While I’ve always enjoyed good thrillers, horrors and bloodbaths weren’t really my thing. The pandemic changed that. I turned to spooky stuff to get my mind off the very real threat out there. It worked. Now, I no longer need that distraction but I find I’ve sort of developed a taste for it. Readers recommending books that made their skin crawl makes mine tingle in anticipation.
I’d heard a lot about ‘No Exit’ by Taylor Adams. Some friends said it left them traumatized and booktubers would shut their eyes, shake their heads and squeal when reviewing this book. I couldn’t find it at any bookstore in Kathmandu but I finally got the e-book. Twenty pages in, I wasn’t very enthused. I didn’t like the writing style and the setting felt a bit off but things escalated pretty quickly and left me stunned. No Exit is, hands-down, the best edge-of-the-seat thriller I’ve read in a long time.
On her way home to see her sick mother, college student Darby Throne gets stranded at a highway rest stop in Colorado because of a blizzard. There’s no cellphone signal. At the rest stop, there are four other people waiting out the storm with her. Then, Darby sees a little girl locked in an animal crate at the back of a van parked next to her car. She quickly finds out who, out of the four people, the van belongs to and everything from then on is about saving the child and ultimately herself too when the kidnapper finds out she has seen the girl.
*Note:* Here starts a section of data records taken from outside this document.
Lemma Big_nonneg p n : 0 <= Big p n.
Proof.
  unfold Big. induction (take n p) as [|b l _] using rev_ind; [simpl; lia|].
  rewrite foldl_snoc. apply u64_range.
Qed.
(** What validation establishes about the package behind the descriptor. *)
Definition reviewed (package : option (Z * Node)) (manifest_hash : list Z) (names : list string)
    (w : World) (v : Validated) (manifest : Manifest) (data_size : Z) : Prop :=
  (exists node, package = Some (v_fd v, node)) /\
  (exists bytes, SHA256 bytes = manifest_hash /\ ParseManifest bytes = Some manifest /\
     exists off, 0 <= off /\ bytes = slice off (blen bytes) (content w (v_fd v))) /\
  v_block v = block_size manifest /\
  Forall (fun p => p ∈ partitions manifest /\
    ExtractionError p (block_size manifest) data_size = ""%string) (v_partitions v) /\
  NoDup (partition_name <$> v_partitions v) /\
  length (v_partitions v) = length names /\
  forall nm, nm ∈ names -> exists p, p ∈ v_partitions v /\ partition_name p = nm.
Lemma open_payload_sound package manifest_hash w r w' :
  open_payload package manifest_hash w = Some (r, w') ->
  files w' = files w /\ forall fd entry manifest data_start, r = inr (fd, entry, manifest, data_start) ->
    (exists node, package = Some (fd, node)) /\
    (exists bytes, SHA256 bytes = manifest_hash /\ ParseManifest bytes = Some manifest /\
       exists off, 0 <= off /\ bytes = slice off (blen bytes) (content w fd)).
Proof.
  unfold open_payload. destruct package as [[fd node]|]; [|by intros [= <- <-]].
  destruct (node_stat node) as [st|]; [|by intros [= <- <-]].
  destruct (st_reg st); cbn [negb]; [|by intros [= <- <-]].
  intros (file & w1 & E1 & E)%mbind_Some. injection E1 as <- <-.
  destruct (OpenArchiveFd _) as [zip|]; [|by injection E as <- <-].
  destruct (FindEntry zip _) as [entry|]; [|by injection E as <- <-].
  apply mbind_Some in E as (header & w2 & E2 & E).
  assert (Hf2 : files w2 = files w).
  { revert E2. unfold read_header. destruct (_ || _) eqn:C; [by intros [= <- <-]|].
    intros E2. by apply read_only_read_exactly in E2. }
  destruct header as [header|]; [|by injection E as <- <-].
  if_in E C1; [by injection E as <- <-|]. if_in E C2; [by injection E as <- <-|].
  apply mbind_Some in E as (bytes & w3 & E3 & E).
  apply read_exactly_sound in E3 as [Hf3 Hb]; [|apply Big_nonneg|apply u64_range].
  injection E as <- <-. split; [congruence|]. intros fd' entry' manifest data_start.
  destruct bytes as [bytes|]; [|done]. destruct (Hash bytes manifest_hash) eqn:Hh; cbn [negb]; [|done].
  destruct (ParseManifest bytes) as [m|] eqn:Hm; [|done].
  destruct (512 <? Z.of_nat (length (partitions m))); [discriminate|]. intros [= <- <- <- <-].
  split; [by eexists|]. exists bytes. unfold Hash, HashMatches in Hh. bool_facts. split; [done|]. split; [done|].
  destruct (Hb bytes eq_refl) as [Hs Hl]. exists (u64 (z_offset entry + 24)).
  split; [apply u64_range|]. rewrite Hl, Hs at 1. f_equal. by apply content_files.
Qed.
Lemma validate_sound package manifest_hash names w r w' :
  validate package manifest_hash names w = Some (r, w') ->
  files w' = files w /\ forall v, r = inr v ->
    exists manifest data_size, is_u64 data_size /\
      reviewed package manifest_hash names w v manifest data_size.
Proof.
  unfold validate. intros E. if_in E C1; [by injection E as <- <-|]. if_in E C2; [by injection E as <- <-|].
  bool_facts. apply mbind_Some in E as (o & w1 & E1 & E). injection E as <- <-.
  apply open_payload_sound in E1 as [Hf Ho]. split; [done|].
  destruct o as [e|[[[fd entry] manifest] data_start]]; [done|].
  destruct (Ho _ _ _ _ eq_refl) as (Hp & Hb).
  destruct (select_partitions _ _ _ _ _ _ _) as [e|[chosen total]] eqn:Es; [done|].
  destruct (Z.eqb_spec (Z.of_nat (length chosen)) (Z.of_nat (length names))) as [Hl|]; cbn [negb]; [|done].
  intros v [= <-]. apply select_sound in Es as (added & Ha & Hnd & Hall). cbn [app] in Ha. subst added.
  exists manifest, (u64 (z_uncompressed entry - data_start)). split; [apply u64_range|].
  split_and!; cbn [v_fd v_block v_partitions]; try done.
  - eapply Forall_impl; [exact Hall|]. by intros p (? & _ & _ & ?).
  - lia.
  - apply names_covered; [done|lia|done|]. eapply Forall_impl; [exact Hall|]. by intros p (_ & ? & _).
Qed.

(** ** One image *)
Lemma op_count_spec op block blocks : 0 < block -> Forall (extent_in blocks) (dst_extents op) ->
  op_blocks op * block < 2 ^ 64 -> op_count op block = op_blocks op * block.
Proof.
  intros Hb He Hlt. unfold op_count, op_blocks in *.
  enough (G : forall n, 0 <= n -> n * block + blocks_of (dst_extents op) * block < 2 ^ 64 ->
    foldl (fun count e => u64 (count + u64 (num_blocks e * block))) (n * block) (dst_extents op) =
    n * block + blocks_of (dst_extents op) * block) by (specialize (G 0); rewrite !Z.mul_0_l in G; apply G; lia).
  clear Hlt. induction He as [|e es He Hes IH]; intros n Hn Hlt; [simpl; lia|].
  rewrite blocks_of_cons in *. pose proof (blocks_of_nonneg _ _ Hes). destruct He as (_ & He & _).
  cbn [foldl]. assert (0 <= num_blocks e * block) by nia. assert (0 <= n * block) by nia.
  assert (0 <= blocks_of es * block) by nia.
  rewrite (u64_id (num_blocks e * block)) by (unfold_width; nia).
  rewrite u64_id by (unfold_width; nia). rewrite <- Z.mul_add_distr_r, IH by nia. nia.
Qed.
Lemma write_extents_frame image es block blocks decoded : 0 < block -> blocks * block < 2 ^ 64 ->
  Forall (extent_in blocks) es -> forall offset w r w',
  0 <= offset -> offset + blocks_of es * block <= blen decoded ->
  write_extents image es block decoded offset w = Some (r, w') ->
  blen (content w image) = blocks * block ->
  only image w w' /\ blen (content w' image) = blocks * block /\ r ≠ None.
Proof.
  intros Hb Hsz. induction 1 as [|e es He Hes IH]; intros offset w r w' Ho Hd E Hlen; cbn [write_extents] in E.
  { injection E as <- <-. split; [apply only_refl|done]. }
  rewrite blocks_of_cons in Hd. pose proof (blocks_of_nonneg _ _ Hes).
  destruct He as (He1 & He2 & He3). assert (0 <= num_blocks e * block) by nia.
  assert (start_block e * block + num_blocks e * block <= blocks * block) by nia.
  assert (0 <= start_block e * block) by nia. assert (0 <= blocks_of es * block) by nia.
  rewrite (u64_id (num_blocks e * block)), (u64_id (start_block e * block)) in E by (unfold_width; lia).
  if_in E C; [bool_facts; lia|]. clear C.
  apply mbind_Some in E as (ok & w1 & E1 & E).
  apply write_loop_sound in E1 as (Ho1 & Ht & _); [|unfold blen in *; lia].
  assert (Hl1 : blen (content w1 image) = blocks * block) by (unfold blen in *; destruct Ht; lia).
  destruct ok; cbn [negb] in E; [|by injection E as <- <-].
  apply IH in E as (Ho2 & Hl2 & Hr); [|lia|lia|done]. split; [by eapply only_trans|done].
Qed.
Lemma extract_operations_frame fd base block image fn ops blocks data_size :
  0 < block -> blocks * block < 2 ^ 64 -> fd ≠ image ->
  Forall (op_fits blocks block data_size) ops -> forall w r w',
  bytes_ok (content w fd) -> blen (content w image) = blocks * block ->
  extract_operations fd base block image fn ops w = Some (r, w') ->
  only image w w' /\ blen (content w' image) = blocks * block /\ r ≠ Fault.
Proof.
  intros Hb Hsz Hne. induction 1 as [|op ops Hop Hops IH]; intros w r w' Hok Hlen E; cbn [extract_operations] in E.
  { injection E as <- <-. split; [apply only_refl|done]. }
  destruct Hop as (_ & _ & _ & Hex & Hbl & Hdata).
  destruct (zero_type (op_type op)); [by eapply IH|].
  destruct Hdata as (Hlim & Hdl & _ & _).
  apply mbind_Some in E as (input & w1 & E1 & E).
  apply read_exactly_sound in E1 as [Hf Hin]; [|lia|apply u64_range].
  assert (Hlen1 : blen (content w1 image) = blocks * block) by (by rewrite (content_files w w1)).
  destruct (input ≫= _) as [decoded|] eqn:Ed.
  2:{ injection E as <- <-. split; [eauto with aera|done]. }
  destruct input as [input|]; [|done]. destruct (Hin input eq_refl) as [Hi _].
  cbn in Ed. destruct (negb _); [done|]. unfold DecodeOperation in Ed.
  assert (Hc : op_count op block = op_blocks op * block)
    by (eapply op_count_spec; [done|done|unfold kOperationLimit in *; lia]).
  rewrite Hc in Ed. apply decode_ok in Ed as [Hdl' _]; [|nia|rewrite Hi; by apply slice_ok].
  apply mbind_Some in E as (ok & w2 & E2 & E).
  eapply write_extents_frame in E2 as (Ho2 & Hl2 & Hr2); [|done|done|exact Hex|lia|
    unfold op_blocks in *; lia|done].
  assert (Ho : only image w w2) by (eapply only_trans; [|done]; eauto with aera).
  destruct ok as [[]|]; [|by injection E as <- <-|done].
  apply IH in E as (Ho3 & Hl3 & Hr3); [|by rewrite Ho|done].
  split; [by eapply only_trans|done].
Qed.
Lemma hash_image_sound fuel : forall image n off ctx w r w',
  hash_image fuel image n off ctx w = Some (r, w') -> 0 <= off <= n ->
  files w' = files w /\
  forall ctx', r = Some ctx' -> exists chunks, ctx' = foldl SHA256_Update ctx chunks /\
    concat chunks = slice off (n - off) (content w image) /\ blen (concat chunks) = n - off.
Proof.
  induction fuel as [|fuel IH]; intros image n off ctx w r w' E Ho; cbn [hash_image] in E;
    destruct (Z.leb_spec n off); try discriminate E;
    try (injection E as <- <-; split; [done|]; intros ctx' [= <-]; exists []; simpl;
         replace (n - off) with 0 by lia; done).
  set (len := Z.min verify_size (n - off)) in *. assert (Hlen : 0 < len <= n - off) by (unfold len, verify_size; lia).
  apply mbind_Some in E as (bytes & w1 & E1 & E). apply read_exactly_sound in E1 as [Hf Hb]; [|lia..].
  destruct bytes as [bytes|]; [|by injection E as <- <-]. destruct (Hb bytes eq_refl) as [Hs Hl].
  apply IH in E as [Hf2 Hr]; [|lia]. split; [congruence|]. intros ctx' Hctx.
  destruct (Hr _ Hctx) as (chunks & -> & Hcat & Hlen2). rewrite (content_files w w1 image Hf) in Hcat.
  exists (bytes :: chunks). split; [done|]. cbn [concat].
  split; [|unfold blen in *; rewrite length_app; lia].
  rewrite Hcat, Hs. rewrite slice_cat; [f_equal; lia|lia..|]. by rewrite <- Hs.
Qed.
(** An image that passes the read-back has the manifest's digest. *)
Lemma verify_extracted_sound image p w r w' : 0 <= new_size p -> blen (new_hash p) = 32 ->
  verify_image image p w = Some (r, w') ->
  files w' = files w /\ (r = None -> new_size p <= blen (content w image) /\
    SHA256 (take (Z.to_nat (new_size p)) (content w image)) = new_hash p).
Proof.
  intros Hn Hh (ctx & w1 & E1 & E)%mbind_Some. apply hash_image_sound in E1 as [Hf Hx]; [|lia].
  destruct ctx as [ctx|]; [|by injection E as <- <-].
  destruct (Hx ctx eq_refl) as (chunks & -> & Hcat & Hlen). rewrite sha_pieces in E.
  case_bool_decide as Hd; cbn [negb] in E; [|by injection E as <- <-].
  apply mbind_Some in E as (ok & w2 & E2 & E). apply sync_Some in E2 as [Hf2 _].
  injection E as <- <-. split; [congruence|]. destruct ok; cbn [negb]; [|done]. intros _.
  rewrite Z.sub_0_r, slice_0 in *. rewrite Hcat in Hd, Hlen.
  rewrite (take_ge (new_hash p)) in Hd by (unfold blen in Hh; lia). split; [|done].
  unfold blen in *. rewrite length_take in Hlen. lia.
Qed.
The premise feels like that of any other thriller. But what goes down is insane. It’s creepy. The scenes are so vivid. It makes you jump, gasp, and shudder. There were multiple times when I had to put the kindle down and cover my eyes and ears to shake off the images that were forming in my head. I was visibly rattled and my husband, more than once, commented on why I was reading a book that was driving me crazy and making me shriek. Thinking about it now, two weeks after finishing the book, still makes my heart race.
It was so good (if this were a post on Instagram instead of a review in a national newspaper, I’d have put 10, no 20, o’s behind that so.) It’s definitely not for the faint of heart but if you enjoy an eerie, nightmarish read, you’re doing yourself a great disservice if you don’t pick this one up right away.